Conviene recordar que su gobierno indultó a Juana Rivas, la falsa madre coraje que pidió a la justicia que archivara el caso de los presuntos abusos sexuales a uno de sus hijos -según publicó El Mundo-, que habían sido denunciados después de que pasara unos días con su madre. El mismo Ejecutivo también concedió el perdón a María Sevilla, la presidenta de Infancia Libre, condenada por sustracción de menores. ¿Alguien de verdad espera que Montero y su tropa condenen el crimen de cualquier mujer? ¿Acaso todavía hay ciudadanos que consideran que la ideología radical de esta gente está supeditada al Estado de derecho y a la razón? A sabiendas de esto, en casos como el de Olivia sería mejor no mirarlas para no perjudicar más a las víctimas.
Olivia es víctima de la maldad, pero también del sistema que no la protegió. Hay niños que no mueren, pero que viven en prisiones inmerecidas. Les obligan a ver, a escuchar y a asumir la inestabilidad como algo habitual en la vida.
Porque entre manidos y estériles debates parlamentarios sobre las leyes paritarias, igualitarias e inclusivas, y entre peroratas de tertulianos de parte, resulta sorprendente cómo, en estos casos, suele evitarse la reflexión sobre la desprotección de los niños ante la maldad de sus familiares. No hay mayor síntoma de que un Estado es negligente que el asesinato de una menor cuya madre había demostrado, por acción y por omisión, que era un peligro para los suyos. Las instituciones no deben ser nunca ubicuas ni invasivas, pero cuando no actúan ante las tropelías, se convierten en protectoras de los delincuentes y apisonadoras de los vulnerables.
¿Por qué no lo hicieron en ese caso? Seguramente, el padre de la cría asesinada se lo pregunte una y otra vez estos días. Y seguramente haya jueces que tomen mil cautelas, en determinados casos, ante la posible reacción contraria de las hordas.
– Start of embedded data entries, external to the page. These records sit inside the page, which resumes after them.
(* ===== verification/BillingActivator.v ===== *)
(** * The world of one billing process, and its activator

    The components of the service share a store, a control-plane client, a clock and a random source.
    A method of the service is a [M (World C E)] computation: it runs the store's and the client's
    methods on their parts of the world. [C] is the control-plane client's state, [E] that of the
    gateways' outside world (chains, hosted payment servers).

    Every reading of the clock may return a later instant: [w_ticks] are the durations between
    successive readings. [w_ids] are the results of [idgen.New]; [w_ctx] what the coming [ctx.Err()]
    calls see ([true]: canceled), [false] for ever once it is used up. *)
From S2P Require Import Prelude GoText Contracts BillingClient BillingStore.

Record World (C E : Type) := mkWorld {
  w_mem : Memory; w_cp : C; w_env : E; w_clock : Time; w_ticks : list Duration; w_ids : list string;
  w_ctx : list bool }.
Arguments mkWorld {C E}.
Arguments w_mem {C E}. Arguments w_cp {C E}. Arguments w_env {C E}. Arguments w_clock {C E}.
Arguments w_ticks {C E}. Arguments w_ids {C E}. Arguments w_ctx {C E}.

Section world.
Context {C E : Type}.
Abbreviation W := (World C E).

Definition set_mem (m : Memory) (w : W) : W :=
  mkWorld m (w_cp w) (w_env w) (w_clock w) (w_ticks w) (w_ids w) (w_ctx w).
Definition set_cp (c : C) (w : W) : W :=
  mkWorld (w_mem w) c (w_env w) (w_clock w) (w_ticks w) (w_ids w) (w_ctx w).
Definition set_env (e : E) (w : W) : W :=
  mkWorld (w_mem w) (w_cp w) e (w_clock w) (w_ticks w) (w_ids w) (w_ctx w).

(** A call of a store, control-plane or gateway-environment method. *)
Definition store {A} (m : M Memory A) : M W A := zoom w_mem set_mem m.
Definition cp {A} (m : M C A) : M W A := zoom w_cp set_cp m.
Definition env {A} (m : M E A) : M W A := zoom w_env set_env m.

(** [now()] *)
Definition now : M W Time := λ w,
  (Ok (w_clock w), mkWorld (w_mem w) (w_cp w) (w_env w)
    (w_clock w + default 0 (head (w_ticks w))) (tail (w_ticks w)) (w_ids w) (w_ctx w)).
(** [idgen.New()]: the empty string when the random source fails *)
Definition idgen_New : M W string := λ w,
  (Ok (default "" (head (w_ids w))), mkWorld (w_mem w) (w_cp w) (w_env w) (w_clock w) (w_ticks w)
    (tail (w_ids w)) (w_ctx w)).
(** [ctx.Err() != nil] *)
Definition ctx_Err : M W bool := λ w,
  (Ok (default false (head (w_ctx w))), mkWorld (w_mem w) (w_cp w) (w_env w) (w_clock w) (w_ticks w)
    (w_ids w) (tail (w_ctx w))).

(** [WithUserLock(ctx, user, fn)]: one goroutine runs here, so the lock is free and [fn] runs at
    once. Calls of other goroutines are the steps of [BillingOutbox.sys_step]. *)
Definition WithUserLock {A} (userID : string) (fn : M W A) : M W A := fn.

(** A [range] loop over a slice whose body swallows its errors. *)
Fixpoint for_each {A} (l : list A) (body : A → M W unit) : M W unit :=
  match l with
  | [] => mret tt
  | x :: l' => ignore (body x) ;;! for_each l' body
  end.
End world.

(** ** The activator (services/billing/internal/subscription/activator.go)

    Turns a confirmed payment into an entitlement: fix the target in the ledger, push it to the
    control-plane, mark it delivered. *)
(** The absolute state a ledger entry pushes. *)
Definition billing_state (d : BillingDelivery) : BillingState := {|
  bs_Plan := d_Plan d; bs_Revision := d_Revision d; bs_Status := d_Status d;
  bs_ExpiresAt := d_ExpiresAt d; bs_GraceUntil := d_GraceUntil d |}.

Section activator.
Context `{ord : !MapOrder} {C E : Type} `{BC : !BillingClient C} `{CC : !Client C} (catalog : Catalog).
Abbreviation W := (World C E).

Definition Deliver (delivery : BillingDelivery) : M W Subscription :=
  sub ←! wrapping "subscription: set billing state" (cp (SetBillingState (d_SubID delivery) (billing_state delivery))) ;
  t ←! now ;
  wrapping "subscription: complete billing delivery" (store (CompleteBillingDelivery t (d_ID delivery))) ;;!
  mret sub.

Definition CreditInvoice (inv : Invoice) : M W Subscription :=
  match Catalog_Get catalog (inv_Plan inv) with
  | None => fail (Errorf "subscription: unknown plan")
  | Some p =>
      WithUserLock (inv_AnonUserID inv) (
        sub ←! wrapping "subscription: ensure" (cp (EnsureSubscription (inv_AnonUserID inv) (inv_Plan inv))) ;
        t ←! now ;
        delivery ←! wrapping "subscription: stage credit"
          (store (StageInvoiceCredit (inv_ID inv) (s_ID sub) (inv_AnonUserID inv) t (pl_Duration p) (pl_Grace p))) ;
        Deliver delivery)
  end.

(** The superseded path: no production caller. Its first part finds or creates the subscription. *)
Definition activate_subID (anonUserID : string) (planID : SubscriptionPlan) (user : User) : M W string :=
  if ptr_set (u_SubscriptionID user) then mret (default "" (u_SubscriptionID user))
  else
    created ←! try (cp (CreateSubscription (u_ID user) planID)) ;
    match created with
    | Ok sub => mret (s_ID sub)
    | Err cerr =>
        if errors_is cerr ErrSubscriptionExists then
          user ←! wrapping "subscription: get user after conflict" (cp (GetUser anonUserID)) ;
          if ptr_set (u_SubscriptionID user) then mret (default "" (u_SubscriptionID user))
          else fail (Errorf "subscription: create conflicted but user still unlinked")
        else fail (wrap_err "subscription: create" cerr)
    end.

Definition Activate (anonUserID : string) (planID : SubscriptionPlan) : M W Subscription :=
  match Catalog_Get catalog planID with
  | None => fail (Errorf "subscription: unknown plan")
  | Some p =>
      WithUserLock anonUserID (
        user ←! wrapping "subscription: get user" (cp (GetUser anonUserID)) ;
        subID ←! activate_subID anonUserID planID user ;
        base ←! now ;
        sched ←! try (store (GetSchedule subID)) ;
        let base := match sched with
                    | Ok s => if After (sc_ExpiresAt s) base then sc_ExpiresAt s else base
                    | Err _ => base
                    end in
        let newExpiry := Add base (pl_Duration p) in
        sub ←! wrapping "subscription: set period" (cp (SetSubscriptionPeriod subID SubscriptionStatusActive newExpiry)) ;
        wrapping "subscription: upsert schedule" (store (UpsertSchedule {|
          sc_SubID := subID; sc_AnonUserID := u_ID user; sc_Revision := 0; sc_Plan := planID;
          sc_Status := SubscriptionStatusActive; sc_ExpiresAt := newExpiry;
          sc_GraceUntil := Add newExpiry (pl_Grace p) |})) ;;!
        mret sub)
  end.
End activator.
Todo esto es consecuencia de los fallos de cimentación del Estado de derecho, que se proyectan en los lugares donde se escriben los catecismos de los radicales; y se ejecutan en el Parlamento. Olivia es víctima de la maldad, pero también del sistema que no la protegió. Hay niños que no mueren, pero que viven en prisiones inmerecidas. Les obligan a ver, a escuchar y a asumir la inestabilidad como algo habitual en la vida. Es lamentable que se abunde tanto en la problemática de unos y otros colectivos, pero rara vez se aborde el tema sobre la infelicidad que sufren los menores por la estupidez de sus padres.